YOUR OBJECTIVE: What is needed is the number of lines below that contain the string "Providers", with no other text.

AVAILABLE DATA:
*****
(* ===== verification/OpenAI.v ===== *)
(** * OpenAI-compatible endpoints

    [models/openai_compat.py]: the request, the response and its stream; a streamed
    completion is the completion.  The HTTP client is a parameter. *)

From Stdlib Require Import Ascii.
From S2P Require Import Prelude Json Tables Urls Config Providers.
Import Urls Providers.
Local Open Scope string_scope.

Module OpenAI.

Record OpenAICompatConfig : Type := {
  endpoint : string;
  model_id : string;
  api_key : option string;
  default_headers : list (string * string);
  own_client : bool                      (** no [http_client] was injected *)
}.

(** The headers of every request: an injected client has its own. *)
Definition headers (c : OpenAICompatConfig) : list (string * string) :=
  if own_client c then
    let h := dict_of (("Content-Type", "application/json") :: default_headers c) in
    if opt_truthy (api_key c) then dset "Authorization" ("Bearer " ++ default "" (api_key c)) h else h
  else [].

Definition url (c : OpenAICompatConfig) (path : string) : string := rstrip_slash (endpoint c) ++ path.

(** [x[0]] *)
Definition first (x : json) : result error json :=
  match x with
  | JList (y :: _) => Ok y
  | JStr (String c _) => Ok (JStr (String c EmptyString))
  | JObj _ => Err KeyError
  | _ => Err TypeError
  end.

Definition tool_json (t : list (string * json)) : result error json :=
  n ← tool_name t;
  Ok (JObj [("type", JStr "function");
            ("function", JObj [("name", n); ("description", tool_field "description" (JStr "") t);
                               ("parameters", tool_field "input_schema" (JObj []) t)])]).

(** [_payload] *)
Definition payload (c : OpenAICompatConfig) (config : ModelConfig) (messages tools : list (list (string * json)))
  : result error (list (string * json)) :=
  let p := Config.update [("model", JStr (opt_or (config_model_id config) (model_id c))); ("messages", JList (JObj <$> messages))]
             (generation config) in
  match tools with
  | [] => Ok p
  | _ => ts ← mapM tool_json tools; Ok (dset "tools" (JList ts) p)
  end.

(** [_parse_usage] *)
Definition parse_usage (raw : json) : list (string * Z) :=
  match raw with JObj d => omap (fun kv => (fun z => (kv.1, z)) <$> exactly_int kv.2) d | _ => [] end.

Section openai.
Context (py_str : json -> string) (loads : string -> option json).
#[local] Notation text_of := (text_of py_str).
#[local] Notation sse_event := (sse_event loads).

(** [_parse_arguments] *)
Definition parse_arguments (raw : json) : json :=
  match raw with
  | JObj _ => raw
  | JStr s =>
      if str_truthy s then
        match loads s with
        | Some (JObj d) => JObj d
        | Some v => JObj [("value", v)]
        | None => JObj [("raw", raw)]
        end
      else JObj []
  | _ => JObj []
  end.

Definition parse_call (call : json) : result error request :=
  i ← get "id" call;
  f ← get_or "function" (JObj []) call;
  n ← get_or "name" (JStr "") f;
  a ← get "arguments" f;
  Ok {| id := i; name := n; arguments := parse_arguments a |}.

(** The body of [generate], after the request. *)
Definition parse_response (data : json) : result error ModelResponse :=
  cs ← get "choices" data;
  choice ← first (py_or cs (JList [JObj []]));
  m ← get_or "message" (JObj []) choice;
  let m := py_or m (JObj []) in
  calls ← get "tool_calls" m;
  calls ← iterate (py_or calls (JList []));
  requests ← mapM parse_call calls;
  c ← get "content" m;
  r ← get "finish_reason" choice;
  u ← get "usage" data;
  Ok {| content := py_or c (JStr ""); tool_requests := requests; finish_reason := py_or r (JStr "stop"); usage := parse_usage u;
        metadata := [] |}.

Definition generate (post : string -> list (string * string) -> list (string * json) -> result error json)
    (c : OpenAICompatConfig) (config : ModelConfig) (messages tools : list (list (string * json))) : result error ModelResponse :=
  p ← payload c config messages tools;
  data ← post (url c "/chat/completions") (headers c) p;
  parse_response data.

(** *** The stream *)

Record call_state : Type := { call_id : json; call_name : string; partial : string }.
Definition new_call : call_state := {| call_id := JNull; call_name := ""; partial := "" |}.

Record stream_state : Type := {
  content_parts : list string;
  calls : list (Z * call_state);
  stream_finish : string;
  stream_usage : list (string * Z)
}.
Definition stream_start : stream_state := {| content_parts := []; calls := []; stream_finish := "stop"; stream_usage := [] |}.

Definition with_calls (s : stream_state) (l : list (Z * call_state)) : stream_state :=
  {| content_parts := content_parts s; calls := l; stream_finish := stream_finish s; stream_usage := stream_usage s |}.
Definition with_content (s : stream_state) (c : json) : list string * stream_state :=
  match c with
  | JStr t =>
      if str_truthy t then
        ([t], {| content_parts := (content_parts s ++ [t])%list; calls := calls s; stream_finish := stream_finish s;
                 stream_usage := stream_usage s |})
      else ([], s)
  | _ => ([], s)
  end.
Definition with_finish (s : stream_state) (r : json) : stream_state :=
  if py_truthy r then
    {| content_parts := content_parts s; calls := calls s; stream_finish := text_of r; stream_usage := stream_usage s |}
  else s.
Definition with_usage (s : stream_state) (u : json) : stream_state :=
  match u with
  | JObj _ => {| content_parts := content_parts s; calls := calls s; stream_finish := stream_finish s; stream_usage := parse_usage u |}
  | _ => s
  end.

(** A fragment of a call added to what is known of the call. *)
Definition add_fragment (s : call_state) (i n a : json) : call_state :=
  {| call_id := if py_truthy i then i else call_id s;
     call_name := call_name s ++ (if py_truthy n then text_of n else "");
     partial := partial s ++ (if py_truthy a then text_of a else "") |}.

Definition stream_call (s : stream_state) (call : json) : result error stream_state :=
  k ← get_or "index" (JInt 0) call; k ← to_int k;
  i ← get "id" call;
  f ← get "function" call;
  let f := py_or f (JObj []) in
  n ← get "name" f; a ← get "arguments" f;
  Ok (with_calls s (dset k (add_fragment (default new_call (dget k (calls s))) i n a) (calls s))).

Fixpoint stream_calls (s : stream_state) (l : list json) : result error stream_state :=
  match l with [] => Ok s | c :: l => s ← stream_call s c; stream_calls s l end.

(** What an event is read for: usage, choice, delta and content. *)
Definition event_parts (data : json) : result error (json * json * json * json) :=
  u ← get "usage" data;
  cs ← get "choices" data;
  choice ← first (py_or cs (JList [JObj []]));
  d ← get "delta" choice;
  let d := py_or d (JObj []) in
  c ← get "content" d;
  Ok (u, choice, d, c).

(** The tool calls of the delta and the finish reason. *)
Definition stream_rest (s : stream_state) (choice d : json) : result error stream_state :=
  l ← get "tool_calls" d;
  l ← iterate (py_or l (JList []));
  s ← stream_calls s l;
  r ← get "finish_reason" choice;
  Ok (with_finish s r).

(** One event: the deltas it yields, before an error if there is one. *)
Definition stream_step (s : stream_state) (data : json) : list string * result error stream_state :=
  match event_parts data with
  | Err e => ([], Err e)
  | Ok (u, choice, d, c) => let '(out, s) := with_content (with_usage s u) c in (out, stream_rest s choice d)
  end.

Definition final_response (s : stream_state) : ModelResponse :=
  {| content := JStr (concat (content_parts s));
     tool_requests := (fun c => {| id := call_id c.2; name := JStr (call_name c.2); arguments := parse_arguments (JStr (partial c.2)) |}) <$>
                        sort_by (fun a b => Z.leb a.1 b.1) (calls s);
     finish_reason := JStr (stream_finish s); usage := stream_usage s; metadata := [] |}.

Fixpoint stream_lines (s : stream_state) (lines : list string) : list string * result error ModelResponse :=
  match lines with
  | [] => ([], Ok (final_response s))
  | line :: lines =>
      match sse_event line with
      | None => stream_lines s lines
      | Some (Err e) => ([], Err e)
      | Some (Ok e) =>
          match stream_step s e with
          | (out, Err x) => (out, Err x)
          | (out, Ok s) => let '(out', r) := stream_lines s lines in ((out ++ out')%list, r)
          end
      end
  end.

(** [stream] *)
Definition stream (open : string -> list (string * string) -> list (string * json) -> result error (list string))
    (c : OpenAICompatConfig) (config : ModelConfig) (messages tools : list (list (string * json)))
  : list string * result error ModelResponse :=
  match payload c config messages tools with
  | Err e => ([], Err e)
  | Ok p =>
      match open (url c "/chat/completions") (headers c) (dset "stream" (JBool true) p) with
      | Err e => ([], Err e)
      | Ok lines => stream_lines stream_start lines
      end
  end.

End openai.

Definition capabilities : ProviderCapabilities := {| tool_use := true; streaming := true; structured_output := true |}.

Definition health_check (probe : string -> option Z) (c : OpenAICompatConfig) : bool :=
  match probe (url c "/models") with Some status => Z.ltb status 500 | None => false end.

(** ** A streamed response is the response *)

(** What the stream carries: a fragment of a tool call, and an event with a
    piece of the text and fragments of any calls. *)
Record fragment : Type := { f_index : Z; f_id : string; f_name : string; f_arguments : string }.
Record chunk : Type := { c_text : string; c_fragments : list fragment }.

Definition fragment_json (f : fragment) : json :=
  JObj [("index", JInt (f_index f)); ("id", JStr (f_id f));
        ("function", JObj [("name", JStr (f_name f)); ("arguments", JStr (f_arguments f))])].
Definition event_json (delta : list (string * json)) (reason usage : json) : json :=
  JObj [("choices", JList [JObj [("delta", JObj delta); ("finish_reason", reason)]]); ("usage", usage)].
Definition chunk_json (c : chunk) : json :=
  event_json [("content", JStr (c_text c)); ("tool_calls", JList (fragment_json <$> c_fragments c))] JNull JNull.

(** The whole response: a text, and calls given by id, name and arguments. *)
Record call : Type := { whole_id : string; whole_name : string; whole_arguments : string }.
Definition call_json (c : call) : json :=
  JObj [("id", JStr (whole_id c)); ("function", JObj [("name", JStr (whole_name c)); ("arguments", JStr (whole_arguments c))])].
Definition response_json (text : string) (calls : list call) (reason : string) (usage : json) : json :=
  JObj [("choices", JList [JObj [("message", JObj [("content", JStr text); ("tool_calls", JList (call_json <$> calls))]);
                                 ("finish_reason", JStr reason)]]); ("usage", usage)].

(** The last text that is not empty. *)
Definition last_id (fs : list fragment) : string := foldl (fun i f => if str_truthy (f_id f) then f_id f else i) "" fs.

(** The chunks carry the response: the texts in order, and of each call, whatever
    is in between, the name and the arguments in order and the id once. *)
Record carries (chunks : list chunk) (text : string) (calls : list call) : Prop := {
  carries_text : concat (c_text <$> chunks) = text;
  carries_indices : forall k, k ∈ f_index <$> (chunks ≫= c_fragments) <-> (0 <= k < Z.of_nat (length calls))%Z;
  carries_calls : forall i c, calls !! i = Some c ->
    let fs := of_group f_index (Z.of_nat i) (chunks ≫= c_fragments) in
    last_id fs = whole_id c /\ str_truthy (whole_id c) = true /\
    concat (f_name <$> fs) = whole_name c /\ concat (f_arguments <$> fs) = whole_arguments c
}.

Section streamed.
Context (py_str : json -> string) (loads : string -> option json).

Definition add (s : call_state) (f : fragment) : call_state :=
  add_fragment py_str s (JStr (f_id f)) (JStr (f_name f)) (JStr (f_arguments f)).

Definition add_all (d : list (Z * call_state)) (fs : list fragment) : list (Z * call_state) :=
  foldl (fun d f => dset (f_index f) (add (default new_call (dget (f_index f) d)) f) d) d fs.

Lemma stream_calls_ok s fs : stream_calls py_str s (fragment_json <$> fs) = Ok (with_calls s (add_all (calls s) fs)).
Proof.
  revert s. induction fs as [|f fs IH]; intros s; [by destruct s|]. cbn [fmap list_fmap stream_calls].
  assert (stream_call py_str s (fragment_json f) =
          Ok (with_calls s (dset (f_index f) (add (default new_call (dget (f_index f) (calls s))) f) (calls s)))) as -> by done.
  cbn [mbind result_bind]. rewrite IH. by destruct s.
Qed.

Definition after_chunk (s : stream_state) (c : chunk) : stream_state :=
  {| content_parts := (content_parts s ++ if str_truthy (c_text c) then [c_text c] else [])%list;
     calls := add_all (calls s) (c_fragments c); stream_finish := stream_finish s; stream_usage := stream_usage s |}.
Definition chunk_out (c : chunk) : list string := if str_truthy (c_text c) then [c_text c] else [].

Lemma stream_rest_chunk s c choice :
  get "finish_reason" choice = Ok JNull ->
  stream_rest py_str s choice (JObj [("content", JStr (c_text c)); ("tool_calls", JList (fragment_json <$> c_fragments c))]) =
  Ok (with_calls s (add_all (calls s) (c_fragments c))).
Proof.
  intros Hr. unfold stream_rest. change (get "tool_calls" _) with (@Ok error json (JList (fragment_json <$> c_fragments c))).
  cbn [mbind result_bind].
  assert (iterate (py_or (JList (fragment_json <$> c_fragments c)) (JList [])) = Ok (fragment_json <$> c_fragments c)) as ->
    by (by destruct (c_fragments c)).
  cbn [mbind result_bind]. rewrite stream_calls_ok. cbn [mbind result_bind]. by rewrite Hr.
Qed.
*****
REPLY: 2